Photo courtesy of Rachel Muldez.

Her practice could sound a little “out there” to some, but Muldez’s earth-mother attitude is anything but hippie-dippy. Muldez once planned on becoming a medical doctor, but her love of nature developed as a child growing up in New Mexico and branched off into an interest in art when she began studying for her undergraduate degree. She went on to earn three master’s degrees in various art practices. One of her degrees is in ceramics, which she has taught at Richland Community College since 2013.

Back in her Bishop Arts studio and gallery, she’s soft-spoken and reserved, yet completely self-assured, a commanding force in the quiet space. Walking into the room is a bit like entering a mausoleum dedicated to nature.  It’s dimly lit in the late afternoon. Items are catalogued and preserved for eternity. The grey concrete floor and white gallery walls offer a hard-edged contrast to the pillowy softness of her sculptures. Its stillness is comforting.

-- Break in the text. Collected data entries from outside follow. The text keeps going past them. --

(* ===== verification/ChainState.v ===== *)
(** The chain state of [src/chain/chain_state.cpp] and the checkpoints of
    [src/config/checkpoint.cpp]: rule activation, median time past, the required
    work and the promotion of the state from a height to the next. A
    computation that throws returns [None]. *)

From Stdlib Require Import String.
From S2P Require Import Prelude Limits Writer Codes Base16 Compact Header.

(** ** Checkpoints *)

Record checkpoint := mk_checkpoint { cp_hash : list Z; cp_height : Z }.

(** [checkpoint::checkpoint(const std::string&, size_t)], of a constant. *)
Definition checkpoint_of (hash : string) (height : Z) : checkpoint :=
  mk_checkpoint (default null_hash (decode_hash (chars hash))) height.

Definition checkpoint_eqb (a b : checkpoint) : bool :=
  (cp_height a =? cp_height b) && bool_decide (cp_hash a = cp_hash b).

Definition checkpoint_sort (checks : list checkpoint) : list checkpoint :=
  std_sort (fun left right => cp_height left <? cp_height right) checks.

Definition checkpoint_covered (height : Z) (checks : list checkpoint) : bool :=
  match checks with
  | [] => false
  | _ => height <=? cp_height (List.last checks (mk_checkpoint null_hash 0))
  end.

Definition checkpoint_validate (hash : list Z) (height : Z) (checks : list checkpoint) : bool :=
  forallb (fun item => negb ((height =? cp_height item) && negb (bool_decide (hash = cp_hash item))))
    checks.

(** ** Parameters of [constants.hpp] *)

Section Parameters.
Context `{Currency}.

Definition mainnet_active : Z := 750.
Definition mainnet_enforce : Z := 950.
Definition mainnet_sample : Z := 1000.
Definition testnet_active : Z := 51.
Definition testnet_enforce : Z := 75.
Definition testnet_sample : Z := 100.

Definition mainnet_bip65_freeze : Z := if is_ltc then max_uint32 else 388381.
Definition mainnet_bip66_freeze : Z := if is_ltc then max_uint32 else 363725.
Definition mainnet_bip34_freeze : Z := if is_ltc then 710000 else 227931.
Definition testnet_bip65_freeze : Z := if is_ltc then max_uint32 else 581885.
Definition testnet_bip66_freeze : Z := if is_ltc then max_uint32 else 330776.
Definition testnet_bip34_freeze : Z := if is_ltc then 76 else 21111.
Definition regtest_bip65_freeze : Z := 1351.
Definition regtest_bip66_freeze : Z := 1251.
Definition regtest_bip34_freeze : Z := if is_ltc then 100000000 else 0.

Definition bip16_activation_time : Z := if is_ltc then 0x4f779a80 else 0x4f3af580.

Definition mainnet_bip16_exception_checkpoint : checkpoint :=
  checkpoint_of "00000000000002dc756eebf4f49723ed8d30cc28a5f108eb94b1ba88ac4f9c22" 170060.
Definition mainnet_bip30_exception_checkpoint1 : checkpoint :=
  checkpoint_of "00000000000a4d0a398161ffc163c503763b1f4360639393e0e4c8e300e0caec" 91842.
Definition mainnet_bip30_exception_checkpoint2 : checkpoint :=
  checkpoint_of "00000000000743f190a18c5577a3c2d2a1f610ae9601ac046a38084ccb7cd721" 91880.

Definition mainnet_bip34_active_checkpoint : checkpoint :=
  if is_ltc then checkpoint_of "fa09d204a83a768ed5a7c8d441fa62f2043abf420cff1226c7b4329aeb9d51cf" 710000
  else checkpoint_of "000000000000024b89b42a942fe0d9fea3bb44ab7bd1b19115dd6a759c0808b8" 227931.
Definition testnet_bip34_active_checkpoint : checkpoint :=
  if is_ltc then checkpoint_of "8075c771ed8b495ffd943980a95f702ab34fce3c8c54e379548bda33cc8c0573" 76
  else checkpoint_of "0000000023b3a96d3484e5abb3755c413e7d41500f8e2a5c3f0dd01299cd8ef8" 21111.
Definition regtest_bip34_active_checkpoint : checkpoint :=
  if is_ltc then checkpoint_of "fa09d204a83a768ed5a7c8d441fa62f2043abf420cff1226c7b4329aeb9d51cf" 100000000
  else checkpoint_of "06226e46111a0b59caaf126043eb5bbf28c34f3a5e332a1fc7b2b73cf188910f" 0.

Definition mainnet_bip9_bit0_active_checkpoint : checkpoint :=
  if is_ltc then checkpoint_of "b50ce9202c152e481ca509156028af954654ed13e4b0656eb497554aa753db0b" 1201535
  else checkpoint_of "000000000000000004a1b34462cb8aeebd5799177f7a29cf28f2d1961716b5b5" 419328.
Definition testnet_bip9_bit0_active_checkpoint : checkpoint :=
  if is_ltc then checkpoint_of "4966625a4b2851d9fdee139e56211a0d88575f59ed816ff5e6a63deb4e3e29a0" 0
  else checkpoint_of "00000000025e930139bac5c6c31a403776da130831ab85be56578f3fa75369bb" 770112.
Definition regtest_bip9_bit0_active_checkpoint : checkpoint :=
  checkpoint_of "06226e46111a0b59caaf126043eb5bbf28c34f3a5e332a1fc7b2b73cf188910f" 0.
Definition mainnet_bip9_bit1_active_checkpoint : checkpoint :=
  if is_ltc then checkpoint_of "b50ce9202c152e481ca509156028af954654ed13e4b0656eb497554aa753db0b" 1201535
  else checkpoint_of "0000000000000000001c8018d9cb3b742ef25114f27563e3fc4a1902167f9893" 481824.
Definition testnet_bip9_bit1_active_checkpoint : checkpoint :=
  if is_ltc then checkpoint_of "4966625a4b2851d9fdee139e56211a0d88575f59ed816ff5e6a63deb4e3e29a0" 0
  else checkpoint_of "00000000002b980fcd729daaa248fd9316a5200e9b367f4ff2c42453e84201ca" 834624.
Definition regtest_bip9_bit1_active_checkpoint : checkpoint :=
  checkpoint_of "06226e46111a0b59caaf126043eb5bbf28c34f3a5e332a1fc7b2b73cf188910f" 0.

Definition mainnet_uahf_active_height : Z := 478558.
Definition testnet_uahf_active_height : Z := 1155876.
Definition mainnet_daa_active_height : Z := 504031.
Definition testnet_daa_active_height : Z := 1188697.
Definition mainnet_monolith_active_height : Z := 530359.
Definition testnet_monolith_active_height : Z := 1233078.

Definition first_version : Z := 1.
Definition bip34_version : Z := 2.
Definition bip66_version : Z := 3.
Definition bip65_version : Z := 4.
Definition bip9_version_bit0 : Z := Z.shiftl 1 0.
Definition bip9_version_bit1 : Z := Z.shiftl 1 1.
Definition bip9_version_base : Z := 0x20000000.

Definition retargeting_factor : Z := 4.
Definition target_spacing_seconds : Z := if is_ltc then 10 * 15 else 10 * 60.
Definition target_timespan_seconds : Z :=
  if is_ltc then 2 * 7 * 24 * 60 * 15 else 2 * 7 * 24 * 60 * 60.
Definition easy_spacing_seconds : Z := 2 * target_spacing_seconds.
Definition min_timespan : Z := target_timespan_seconds / retargeting_factor.
Definition max_timespan : Z := target_timespan_seconds * retargeting_factor.
Definition retargeting_interval : Z := target_timespan_seconds / target_spacing_seconds.
Definition median_time_past_interval : Z := 11.
Definition chain_state_timestamp_count : Z := 147.
Definition bitcoin_cash_offset_tip : Z := 147 - 11.
Definition bitcoin_cash_offset_tip_minus_6 : Z := bitcoin_cash_offset_tip - 6.
End Parameters.

(** ** State *)

(** [chain_state::data] *)
Record chain_data := mk_chain_data {
  cd_height : Z;
  cd_hash : list Z;
  allow_collisions_hash : list Z;
  bip9_bit0_hash : list Z;
  bip9_bit1_hash : list Z;
  bits_self : Z;
  bits_ordered : list Z;
  version_self : Z;
  version_ordered : list Z;
  timestamp_self : Z;
  timestamp_retarget : Z;
  timestamp_ordered : list Z
}.

(** [chain_state::activations] *)
Record activations := mk_activations { act_forks : Z; act_minimum_version : Z }.

Record chain_state := mk_chain_state {
  cs_data : chain_data;
  cs_forks : Z;
  cs_checkpoints : list checkpoint;
  cs_active : activations;
  cs_median_time_past : Z;
  cs_work_required : Z;
  magnetic_anomaly_activation_time : Z;
  great_wall_activation_time : Z
}.

Section ChainState.
Context `{Currency}.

The space is flexible, meaning that in August, Muldez will co-host another type of art show with the owner of the building, artist Art Garcia, who keeps his own studio and gallery in the rooms opposite Muldez’s. Opening Aug. 10 at the Davis Foundry Gallery and running through the end of the year, Everybody Was a Kid will exhibit the childhood works of some of Dallas’ most notable artists.

Muldez’s childhood art will be in the show—pottery she made from the New Mexico earth. After playing in the mud and gathering clay for her pottery, she relates that her clothes would be just as pristine as when she left her house in the morning. Apparently, she was conscientious even as a kid. Her mother sat her down and told her it’s okay to get dirty. And well, the rest is history.